Friday, Jan. 12, 1968

Flu in the East

Back in balmy July, when most people were concentrating on keeping cool rather than keeping well, Surgeon General William H. Stewart of the Public Health Service predicted that winter would bring a heavy wave of flu to the eastern half of the nation. He was right, and then some. Last week an influenza-like ailment had thousands of people moaning, barking, wheezing and groaning in at least 30 states east of the Rockies. Health officials in New York and at the National Communicable Disease Center in Atlanta conceded, after weeks of hedging, that the outbreak had reached epidemic proportion.

Month Early. Surgeon General Stewart's predictions of a major outbreak of the Asian (A2) strain of flu virus were based on the cyclical and somewhat self-defeating nature of the disease--those infected one year are usually immune to the virus the next. The more infected, the more who become immune. Last winter the flu was strongest in the Western states, while the East, which went through its last major outbreak two winters ago, suffered relatively little. Immunity to influenza viruses built up west of the Rockies and dwindled elsewhere.

Even so, the current outbreak began in October--a month ahead of schedule--in Michigan.

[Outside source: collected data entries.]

Lemma startup_error_aborts_run_witness :
  main Demo.env_without_compiler
    ["compile_shaders.py"; "shaders/missing.vert"; "shaders/a.vert";
     "shaders/b.frag"] Demo.disk =
    (([Print "File not found: shaders/missing.vert"] ++
      [Run (command "shaders/a.vert")
           (NotStarted "[Errno 2] No such file or directory: 'glslc'")])%list,
     Demo.disk,
     inr (OSError "[Errno 2] No such file or directory: 'glslc'")) /\
  exit_status
    (main Demo.env_without_compiler
       ["compile_shaders.py"; "shaders/missing.vert"; "shaders/a.vert";
        "shaders/b.frag"] Demo.disk) = 1%Z.
Proof.
  apply (startup_error_aborts_run Demo.env_without_compiler
           "compile_shaders.py" ["shaders/missing.vert"] "shaders/a.vert"
           ["shaders/b.frag"] Demo.disk Demo.disk Demo.disk).
  - reflexivity.
  - reflexivity.
  - reflexivity.
Defined.

(** C6, as the specification words it, fails: with one path argument, an
    existing file, and a compiler that cannot be started, the exit status
    is 1. *)
Lemma exit_status_1_with_path_argument :
  2 <= List.length ["compile_shaders.py"; "shaders/a.vert"] /\
  isfile Demo.env_without_compiler Demo.disk "shaders/a.vert" = true /\
  exit_status
    (Demo.run_without_compiler ["compile_shaders.py"; "shaders/a.vert"]) = 1%Z /\
  exit_status
    (Demo.run_without_compiler ["compile_shaders.py"; "shaders/a.vert"]) <> 0%Z.
Proof.
  split; [simpl; lia|]. split; [reflexivity|]. split; [reflexivity|].
  intros H. vm_compute in H. discriminate H.
Qed.

(** C6 (amended): whenever at least one path argument is supplied, the
    exit status is 0 exactly when no compiler run failed to start and no
    line failed to be printed, however many compiler runs returned a
    non-zero status and however many paths were missing; in the other
    case it is 1. *)
Theorem exit_status_0_unless_startup_error
        (E : Env) (argv : list string) (w : World E) :
  2 <= List.length argv ->
  (exit_status (main E argv w) = 0%Z <->
   (forall cmd detail,
      ~ In (Run cmd (NotStarted detail)) (trace (main E argv w))) /\
   (forall line, ~ In (PrintRaised line) (trace (main E argv w))))
  /\ (exit_status (main E argv w) = 0%Z \/ exit_status (main E argv w) = 1%Z).
Proof.
  intros H. rewrite (main_run E argv w H). unfold exit_status.
  destruct (for_each_completion E (tl argv) w)
    as [(Hc & Hn & Hp) | [(cmd & d & Hc & Hin) | (line & Hc & _ & Hin)]];
    rewrite Hc.
  - split; [|now left]. split; [intros _; now split | reflexivity].
  - split; [|now right]. split; [discriminate|].
    intros [Hn _]. now destruct (Hn _ _ Hin).
  - split; [|now right]. split; [discriminate|].
    intros [_ Hp]. now destruct (Hp _ Hin).
Qed.

Lemma exit_status_0_unless_startup_error_witness :
  exit_status
    (main Demo.env
       ["compile_shaders.py"; "shaders/bad.vert"; "shaders/missing.vert"]
       Demo.disk) = 0%Z.
Proof.
  apply (proj1 (exit_status_0_unless_startup_error Demo.env
           ["compile_shaders.py"; "shaders/bad.vert"; "shaders/missing.vert"]
           Demo.disk ltac:(simpl; lia))).
  split.
  - intros cmd detail Hin. simpl in Hin.
    destruct Hin as [Hin | [Hin | [Hin | []]]]; discriminate.
  - intros line Hin. simpl in Hin.
    destruct Hin as [Hin | [Hin | [Hin | []]]]; discriminate.
Defined.

(** ** More about the derived output path *)

Module PathFacts.
Import Str StrFacts.

Lemma append_nil_r (a : string) : a ++ "" = a.
Proof. induction a as [|x a IH]; cbn; [reflexivity | now rewrite IH]. Qed.

(** Two ways of cutting the same string: one cut is inside the other's
    first part or inside its second part. *)
Lemma append_split (a b c d : string) :
  a ++ b = c ++ d ->
  (exists m, c = a ++ m /\ b = m ++ d) \/ (exists m, a = c ++ m /\ d = m ++ b).
Proof.
  revert c; induction a as [|x a IH]; intros c H.
  - left. now exists c.
  - destruct c as [|y c].
    + right. now exists (String x a).
    + cbn [append] in H. injection H as -> H.
      destruct (IH _ H) as [(m & -> & ->) | (m & -> & ->)];
        [left | right]; now exists m.
Qed.

(** Walk through a known string [s] in [H : s = m ++ String c rest], one
    character at a time, until the character [c] is found not to be there. *)
Ltac walk H m :=
  repeat (destruct m as [|? m]; cbn [append] in H;
          [try discriminate H | first [discriminate H | injection H as ? H]]).

(** "bin" between two strings without the pattern creates no occurrence. *)
Lemma bin_joins_no_occurrence (pre r : string) :
  ~ occurs "shaders" pre -> ~ occurs "shaders" r ->
  ~ occurs "shaders" (pre ++ "bin" ++ r).
Proof.
  intros Hp Hr (x & y & H).
  destruct (append_split _ _ _ _ H) as [(m & -> & H1) | (m & -> & H1)].
  - destruct (append_split _ _ _ _ H1) as [(m' & _ & H2) | (m' & Hm & H2)].
    + apply Hr. now exists m', y.
    + destruct m' as [|c m'].
      * apply Hr. exists "", y. exact (eq_sym H2).
      * cbn [append] in H2. injection H2 as <- _. walk Hm m.
  - destruct (append_split _ _ _ _ H1) as [(m' & -> & _) | (m' & Hm & H2)].
    + apply Hp. now exists x, m'.
    + destruct m' as [|c m'].
      * rewrite append_nil_r in Hm. apply Hp. exists x, "". now rewrite <- Hm.
      * cbn [append] in H2. injection H2 as <- _. walk Hm m.
Qed.

(** Appending ".spv" creates no occurrence either. *)
Lemma spv_adds_no_occurrence (r : string) :
  ~ occurs "shaders" r -> ~ occurs "shaders" (r ++ ".spv").
Proof.
  intros Hr (x & y & H).
  destruct (append_split _ _ _ _ H) as [(m & -> & H1) | (m & -> & H1)].
  - apply (f_equal String.length) in H1.
    rewrite !length_append in H1. cbn [String.length] in H1. lia.
  - destruct (append_split _ _ _ _ H1) as [(m' & -> & _) | (m' & Hm & H2)].
    + apply Hr. now exists x, m'.
    + destruct m' as [|c m'].
      * rewrite append_nil_r in Hm. apply Hr. exists x, "". now rewrite <- Hm.
      * cbn [append] in H2. injection H2 as <- _. walk Hm m.
Qed.

(** What precedes the leftmost occurrence holds no occurrence. *)
Lemma before_first_occurrence (x : ascii) (old s pre post : string) :
  first_occurrence (String x old) s pre post -> ~ occurs (String x old) pre.
Proof.
  intros [-> Hmin] (a & b & ->).
  specialize (Hmin a (b ++ String x old ++ post)).
  rewrite !append_assoc in Hmin. specialize (Hmin eq_refl).
  rewrite !length_append in Hmin. cbn [String.length] in Hmin. lia.
Qed.

Lemma replaced_all_free (s r : string) :
  replaced_all "shaders" "bin" s r -> ~ occurs "shaders" r.
Proof.
  induction 1 as [s Hn | s pre post r Hf _ IH]; [exact Hn|].
  apply bin_joins_no_occurrence; [|exact IH].
  exact (before_first_occurrence _ _ _ _ _ Hf).
Qed.

Lemma output_path_free (p : string) : ~ occurs "shaders" (output_path p).
Proof.
  unfold output_path, Str.replace. apply spv_adds_no_occurrence.
  apply (replaced_all_free p). apply scan_replaced_all.
Qed.

End PathFacts.

(** X1: the derived output path never contains the substring "shaders",
    whatever the input path is: every occurrence is gone, and neither the
    inserted "bin" nor the appended ".spv" makes a new one. *)
Theorem output_path_has_no_shaders (p : string) :
  Str.contains "shaders" (output_path p) = false /\
  ~ Str.occurs "shaders" (output_path p).
Proof.
  split; [|apply PathFacts.output_path_free].
  destruct (Str.contains "shaders" (output_path p)) eqn:E; [|reflexivity].
  apply StrFacts.contains_spec in E.
  now destruct (PathFacts.output_path_free p E).
Qed.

In the weeks preceding Christmas, it spread to eight other states, creeping as far south as Florida. In one Alabama county, 7,000 persons went to their doctors with flulike symptoms. In Ohio, 40% of the students at one school were absent. Still, U.S. health officials refused to blame the wave of illness specifically on Asian flu. Weeks of lab testing are necessary before flu viruses can be isolated and identified. And the symptoms of Asian flu--three to four days of fever, coughing, sore throat, aches and pains--are also indicative of any number of respiratory infections.

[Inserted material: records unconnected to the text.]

(** ** Tables

    A table is a list of rows; deleting rows filters it and inserting one
    appends it. *)

Lemma sorted_filter {A} (R : A → A → Prop) (f : A → bool) l :
  StronglySorted R l → StronglySorted R (List.filter f l).
Proof.
  induction 1 as [|x l Hl IH HF]; simpl; [constructor|]. destruct (f x); [|done].
  constructor; [done|]. apply List.Forall_forall. intros y [Hy _]%List.filter_In.
  rewrite List.Forall_forall in HF. auto.
Qed.

Lemma forall_filter {A} (P : A → Prop) (f : A → bool) l : Forall P l → Forall P (List.filter f l).
Proof.
  rewrite !Forall_forall. intros H x [Hx _]%list_elem_of_In%List.filter_In.
  by apply H, list_elem_of_In.
Qed.

Lemma sorted_snoc {A} (R : A → A → Prop) l x :
  StronglySorted R l → Forall (λ y, R y x) l → StronglySorted R (l ++ [x]).
Proof.
  induction 1 as [|y l Hl IH HF]; simpl; intros Hx; [repeat constructor|].
  apply Forall_cons in Hx as [Hyx Hx]. constructor; [by apply IH|].
  apply Forall_app. split; [done|by constructor].
Qed.

Lemma filter_filter {A} (f g : A → bool) l :
  List.filter f (List.filter g l) = List.filter (λ x, f x && g x) l.
Proof.
  induction l as [|x l IH]; simpl; [done|]. destruct (g x) eqn:G; simpl;
    [rewrite andb_true_r|rewrite andb_false_r]; destruct (f x); simpl; congruence.
Qed.

(** Rows of a table with the same unique key are the same row. *)
Lemma key_inj {A B} (key : A → B) l x y :
  NoDup (key <$> l) → x ∈ l → y ∈ l → key x = key y → x = y.
Proof.
  intros HN [i Hi]%list_elem_of_lookup [j Hj]%list_elem_of_lookup E.
  assert (i = j) as ->; [|congruence].
  apply (NoDup_lookup _ _ _ (key y) HN); rewrite list_lookup_fmap, ?Hi, ?Hj; simpl; congruence.
Qed.

Lemma sorted_lookup {A} (R : A → A → Prop) l i j x y :
  StronglySorted R l → l !! i = Some x → l !! j = Some y → (i < j)%nat → R x y.
Proof.
  intros HS. revert i j. induction HS as [|z l HS IH HF]; intros [|i] [|j]; simpl; try done; try lia.
  - intros [= ->] Hy _. rewrite Forall_forall in HF. by eapply HF, list_elem_of_lookup_2.
  - intros Hx Hy Hij. apply (IH i j); [done..|lia].
Qed.

Lemma sorted_take_drop {A} (R : A → A → Prop) l n x y :
  StronglySorted R l → x ∈ take n l → y ∈ drop n l → R x y.
Proof.
  intros HS [i Hi]%list_elem_of_lookup [j Hj]%list_elem_of_lookup.
  rewrite lookup_drop in Hj. apply lookup_take_Some in Hi as [Hi Hn].
  eapply (sorted_lookup R l i (n + j)%nat); [done..|lia].
Qed.

Create HintDb tables.
#[export] Hint Resolve sorted_filter forall_filter sorted_snoc nodup_fmap_filter : tables.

Drift Capability. By last week, however, laboratories had confirmed A-2 as the cause of illness in at least 15 states. Similar evidence mounted in 15 other states and Washington, D.C. In New York City, deaths due to pneumonia, often flu-related, rose to 109 during the last week in December--a rise of 65% over the same week in 1966. Bedded down with the flu himself, the city's health commissioner, Dr. Edward O'Rourke, had expected the death toll to reach only 91 for the week. From London last week came reports that an A-2 epidemic had spread from Liverpool to London, playing havoc with Great Britain's labor force and trebling the number of flu and pneumonia deaths during three weeks in December.

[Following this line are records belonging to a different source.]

Record WorkflowStep := mkWorkflowStep {
  ws_step : string;
  ws_instructions : string;
}.

Record Workflow := mkWorkflow {
  wf_id : string;
  wf_name : string;
  wf_description : string;
  wf_priority : Z;
  wf_steps : list WorkflowStep;
}.

Definition DEFAULT_WORKFLOW_ID : string := "task".

Definition TASK_INSTRUCTIONS : string := unlines [
  "Do the task described in the card.";
  "";
  "- Read whatever context you need to understand what's being asked.";
  "- Complete the work end-to-end. If the card asks for code, make the code changes; if it asks for a report, write the report; if it asks for both, do both.";
  "- If you need to leave any breadcrumbs for a human (files produced, where things landed), include them in the handoff_context you pass to `finish_card`.";
  "- If the card cannot or should not be completed, call `wont_do_card` with a short reason.";
  "- When you're done, call `finish_card`."].

Definition RESEARCH_INSTRUCTIONS : string := unlines [
  "Investigate the question described in the card and write up what you found. Do NOT file follow-up cards and do NOT make code changes — this card is investigation only.";
  "";
  "### Investigate";
  "";
  "- Dig into code, docs, tickets, external sources — whatever it takes to answer the question fully.";
  "- Read widely before drawing conclusions. Cite specific file paths, line numbers, URLs, or card IDs where you find evidence.";
  "- Capture surprising findings, dead ends, and open questions as you go — those are often as valuable as the main answer.";
  "- Don't stop at the first plausible answer. Check edge cases, look for contradicting evidence, and note anything that would invalidate your conclusion.";
  "";
  "### Write the report";
  "";
  "- Use the `write_report` MCP tool to save a Markdown report. Give it a clear title. Include sections for: the question, the answer, the evidence, and open questions / caveats.";
  "- If the question is trivial or the answer is a one-liner, it's fine to skip the report and put the answer in the handoff_context you pass to `finish_card`.";
  "";
  "### Do NOT file follow-up cards";
  "";
  "- This card is scoped to research output only. If the investigation surfaces work that should be done, mention it in the report's " +:+ dq +:+ "open questions" +:+ dq +:+ " section — a human will decide whether to file cards for it.";
  "- Do NOT call `create_card`. Do NOT make code changes.";
  "";
  "### Finish";
  "";
  "- If the card cannot or should not be done, call `wont_do_card` with a short reason.";
  "- Otherwise call `finish_card` with a short handoff_context like " +:+ dq +:+ "report in folder <name>" +:+ dq +:+ " or, if no report was written, a one-line summary of the answer."].

Definition BREAKDOWN_INSTRUCTIONS : string := unlines [
  "Investigate the card, then break the work down into follow-up cards other workers can pick up.";
  "";
  "### Investigate";
  "";
  "- Dig into code, docs, tickets, external sources — whatever it takes to understand the scope fully.";
  "- Read widely before drawing conclusions. Cite specific file paths, line numbers, URLs, or card IDs where you find evidence.";
  "- Capture surprising findings, dead ends, and open questions as you go — those are often as valuable as the main answer.";
  "- Don't stop at the first plausible plan. Check edge cases, look for contradicting evidence, and note anything that would invalidate your breakdown.";
  "";
  "### Write a short report";
  "";
  "- Use the `write_report` MCP tool to save a Markdown report that captures the context behind the breakdown. Include sections for: the problem, the plan, the evidence, and open questions / caveats.";
  "";
  "### File follow-up cards (the main deliverable)";
  "";
  "- Call `create_card` for every unit of work the breakdown surfaced. Keep titles action-oriented (" +:+ dq +:+ "Investigate memory spike in X" +:+ dq +:+ ", " +:+ dq +:+ "Migrate Y to new API" +:+ dq +:+ "). Reference the report folder in each card's description so whoever picks it up can find the context.";
  "";
  "### Finish";
  "";
  "- If the card is infeasible or shouldn't be done, call `wont_do_card` with a short reason.";
  "- Otherwise call `finish_card` with a short handoff_context like " +:+ dq +:+ "report in folder <name>; filed N follow-up cards" +:+ dq +:+ "."].

Definition FAST_DEVELOP_INSTRUCTIONS : string := unlines [
  "Implement the change described in the card.";
  "";
  "Read any relevant existing code first, then make the change.";
  "";
  "- After you finish the change, run the project's tests, linter, and any other checks the repo configures (formatter, type checker, build, etc). If nothing is set up, at minimum run a type check. Fix anything that surfaces — don't leave the card done with red checks behind it.";
  "- If the card is underspecified or you hit a blocker you can't resolve, write up what you found and call `finish_card` so a human can decide what to do.";
  "- If the card CANNOT or SHOULD NOT be completed (infeasible, wrong scope, hard blocker, superseded), call `wont_do_card` with a short reason.";
  "- If the card is larger than one focused pass should be, use `create_card` to split out follow-ups and keep this card's scope narrow.";
  "";
  "When done, call `finish_card`."].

The big question facing health officials now: how effective will available vaccines be against this year's A2? Flu viruses have the exasperating capability to "drift" each year, changing characteristics to varying degrees and accreting new "armor" against existing vaccines. So far, the virus "drift" does not appear significant. "Present influenza vaccines," says the Communicable Disease Center's Dr. Stephen Schoenbaum, "should afford adequate protection since they contain A-2 strains similar to the ones we have isolated."